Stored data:
★ ★ ★ ★ ★

Lemma axisIdeal_spec lo hi mA mS W :
  small lo -> small hi -> small mS -> small W ->
  let half := Z.abs (Z.quot (clampedSize (hi - lo) mA mS) 2) in
  let ab := axisIdeal lo hi mA mS W in
  snd ab - fst ab = 2 * half /\ snd ab <= W /\ (fst ab < 0 -> snd ab = W) /\
  0 <= half <= 2 ^ 59 /\ - 2 ^ 61 <= fst ab /\ snd ab <= 2 ^ 61.
Proof.
  unfold small. intros Hlo Hhi HmS HW. cbv zeta. unfold axisIdeal.
  pose proof (clampedSize_bounds (hi - lo) mA mS) as Hc. cbv zeta in Hc.
  set (new := clampedSize (hi - lo) mA mS) in *.
  set (c := lo + Z.quot (hi - lo) 2).
  assert (Hcb : - 2 ^ 59 <= c <= 2 ^ 59)
    by (subst c; Z.quot_rem_to_equations; lia).
  set (h := Z.abs (Z.quot new 2)).
  assert (Hh : 0 <= h <= 2 ^ 59) by (subst h; Z.quot_rem_to_equations; lia).
  clearbody c h. cbn [fst snd].
  destruct (c - h <? 0) eqn:E1; cbn [fst snd];
    match goal with |- context [?t >? W] => destruct (t >? W) eqn:E2 end;
    cbn [fst snd]; lia.
Qed.

Lemma small_within61 z : small z -> within61 z.
Proof. unfold small, within61. lia. Qed.

Lemma axis_idempotent lo hi mA mS W :
  small lo -> small hi -> small mS -> small W ->
  let ab := axis lo hi mA mS W in
  sizeInBounds (span ab) mS mA ->
  axis (fst ab) (snd ab) mA mS W = ab.
Proof.
  intros Hlo Hhi HmS HW. cbv zeta.
  rewrite (axis_axisIdeal lo hi) by auto using small_within61.
  pose proof (axisIdeal_spec lo hi mA mS W Hlo Hhi HmS HW) as Hsp.
  cbv zeta in Hsp.
  set (h := Z.abs _) in Hsp.
  destruct (axisIdeal lo hi mA mS W) as [a b]. cbn [fst snd] in *.
  destruct Hsp as (Hd & HbW & Ha & Hh & Hal & Hbu).
  unfold sizeInBounds, span, sub. cbn [fst snd].
  rewrite wrap_small by (unfold in_range, min_int, max_int; lia).
  intros Hsz. unfold small in *.
  rewrite axis_axisIdeal by (unfold within61; lia).
  unfold axisIdeal.
  assert (Hn : clampedSize (b - a) mA mS = b - a)
    by (unfold clampedSize; destruct (b - a >? mA) eqn:?, (_ <? mS) eqn:?; lia).
  rewrite Hn.
  assert (Hq : Z.quot (b - a) 2 = h) by (Z.quot_rem_to_equations; lia).
  rewrite Hq. replace (Z.abs h) with h by lia. cbn [fst snd].
  destruct (a + h - h <? 0) eqn:E1; cbn [fst snd];
    match goal with |- context [?t >? W] => destruct (t >? W) eqn:E2 end;
    f_equal; lia.
Qed.

End ConstrainFacts.

(** ** The claims on ConstrainBoundingBox *)

Module Constrain.
Import GoInt GoIntFacts utils ConstrainFacts.

Lemma Dx_axes p q : Dx (ofAxes p q) = span p.
Proof. reflexivity. Qed.

Lemma Dy_axes p q : Dy (ofAxes p q) = span q.
Proof. reflexivity. Qed.

(** On small inputs the span of an axis is twice the halved clamped size,
    and the interval lies in the frame as soon as it is not longer than it. *)
Lemma axis_small lo hi mA mS W :
  small lo -> small hi -> small mS -> small W ->
  let half := Z.abs (Z.quot (clampedSize (sub hi lo) mA mS) 2) in
  let ab := axis lo hi mA mS W in
  span ab = 2 * half /\ (span ab <= W -> 0 <= fst ab /\ snd ab <= W).
Proof.
  intros Hlo Hhi HmS HW. cbv zeta.
  assert (Hs : sub hi lo = hi - lo).
  { apply wrap_small. unfold small, in_range, min_int, max_int in *. lia. }
  rewrite Hs, axis_axisIdeal by auto using small_within61.
  pose proof (axisIdeal_spec lo hi mA mS W Hlo Hhi HmS HW) as Hsp.
  cbv zeta in Hsp. destruct (axisIdeal lo hi mA mS W) as [a b].
  cbn [fst snd] in *. unfold span, sub. cbn [fst snd].
  rewrite wrap_small by (unfold in_range, min_int, max_int; lia).
  lia.
Qed.

(** C10.  Whatever the input, the rectangle returned by
    ConstrainBoundingBox has an even width and an even height.  When
    nothing overflows and minSize is not negative, each dimension is
    twice the halved clamped size, hence one pixel below it when it is odd:
    one below minSize when the clamp lands on an odd minSize, one below
    maxAllowedSize when it lands on an odd maxAllowedSize. *)
Theorem ConstrainBoundingBox_even_dimensions
    rect initialSize maxGrowth minSize W H :
  let r := ConstrainBoundingBox rect initialSize maxGrowth minSize W H in
  let mA := maxAllowedSize initialSize maxGrowth in
  let newWidth := clampedSize (Dx rect) mA minSize in
  let newHeight := clampedSize (Dy rect) mA minSize in
  Z.even (Dx r) = true /\ Z.even (Dy r) = true /\
  (smallRect rect -> small minSize -> small W -> small H -> 0 <= minSize ->
   Dx r = 2 * (newWidth / 2) /\ Dy r = 2 * (newHeight / 2) /\
   (Z.odd newWidth = true -> Dx r = newWidth - 1) /\
   (Z.odd newHeight = true -> Dy r = newHeight - 1) /\
   (Dx rect <= minSize -> Z.odd minSize = true -> Dx r = minSize - 1) /\
   (Dy rect <= minSize -> Z.odd minSize = true -> Dy r = minSize - 1) /\
   (minSize <= mA < Dx rect -> Z.odd mA = true -> Dx r = mA - 1) /\
   (minSize <= mA < Dy rect -> Z.odd mA = true -> Dy r = mA - 1)).
Proof.
  cbv zeta. rewrite ConstrainBoundingBox_axes. cbv zeta.
  rewrite Dx_axes, Dy_axes.
  split; [apply span_axis_even|]. split; [apply span_axis_even|].
  intros (Hx0 & Hy0 & Hx1 & Hy1) HmS HW HH Hpos.
  set (mA := maxAllowedSize initialSize maxGrowth).
  destruct (axis_small (X (Min rect)) (X (Max rect)) mA minSize W) as [Ex _];
    auto.
  destruct (axis_small (Y (Min rect)) (Y (Max rect)) mA minSize H) as [Ey _];
    auto.
  rewrite Ex, Ey. unfold Dx, Dy.
  pose proof (clampedSize_bounds (sub (X (Max rect)) (X (Min rect))) mA minSize)
    as Bx.
  pose proof (clampedSize_bounds (sub (Y (Max rect)) (Y (Min rect))) mA minSize)
    as By.
  cbv zeta in Bx, By.
  set (nw := clampedSize (sub (X (Max rect)) (X (Min rect))) mA minSize) in *.
  set (nh := clampedSize (sub (Y (Max rect)) (Y (Min rect))) mA minSize) in *.
  assert (Hw : 2 * Z.abs (Z.quot nw 2) = 2 * (nw / 2))
    by (rewrite Z.quot_div_nonneg by lia; pose proof (Z.div_pos nw 2); lia).
  assert (Hh : 2 * Z.abs (Z.quot nh 2) = 2 * (nh / 2))
    by (rewrite Z.quot_div_nonneg by lia; pose proof (Z.div_pos nh 2); lia).
  rewrite Hw, Hh.
  assert (Ow : Z.odd nw = true -> 2 * (nw / 2) = nw - 1).
  { intros Ho. rewrite (Z.div_mod nw 2) at 2 by lia.
    rewrite Zmod_odd, Ho. lia. }
  assert (Oh : Z.odd nh = true -> 2 * (nh / 2) = nh - 1).
  { intros Ho. rewrite (Z.div_mod nh 2) at 2 by lia.
    rewrite Zmod_odd, Ho. lia. }
  repeat split; auto.
  - intros Hle Ho. assert (E : nw = minSize) by lia.
    rewrite E in *. auto.
  - intros Hle Ho. assert (E : nh = minSize) by lia.
    rewrite E in *. auto.
  - intros Hle Ho.
    assert (E : nw = mA) by (subst nw; unfold clampedSize;
      destruct (_ >? mA) eqn:?, (_ <? minSize) eqn:?; lia).
    rewrite E in *. auto.
  - intros Hle Ho.
    assert (E : nh = mA) by (subst nh; unfold clampedSize;
      destruct (_ >? mA) eqn:?, (_ <? minSize) eqn:?; lia).
    rewrite E in *. auto.
Qed.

★ ★ ★ ★ ★

What you have to do | Up to and including the line with "snd ab - fst", repeat the entries exactly, beginning at their first line.

Output for this task |
Lemma axisIdeal_spec lo hi mA mS W :
  small lo -> small hi -> small mS -> small W ->
  let half := Z.abs (Z.quot (clampedSize (hi - lo) mA mS) 2) in
  let ab := axisIdeal lo hi mA mS W in
  snd ab - fst ab = 2 * half /\ snd ab <= W /\ (fst ab < 0 -> snd ab = W) /\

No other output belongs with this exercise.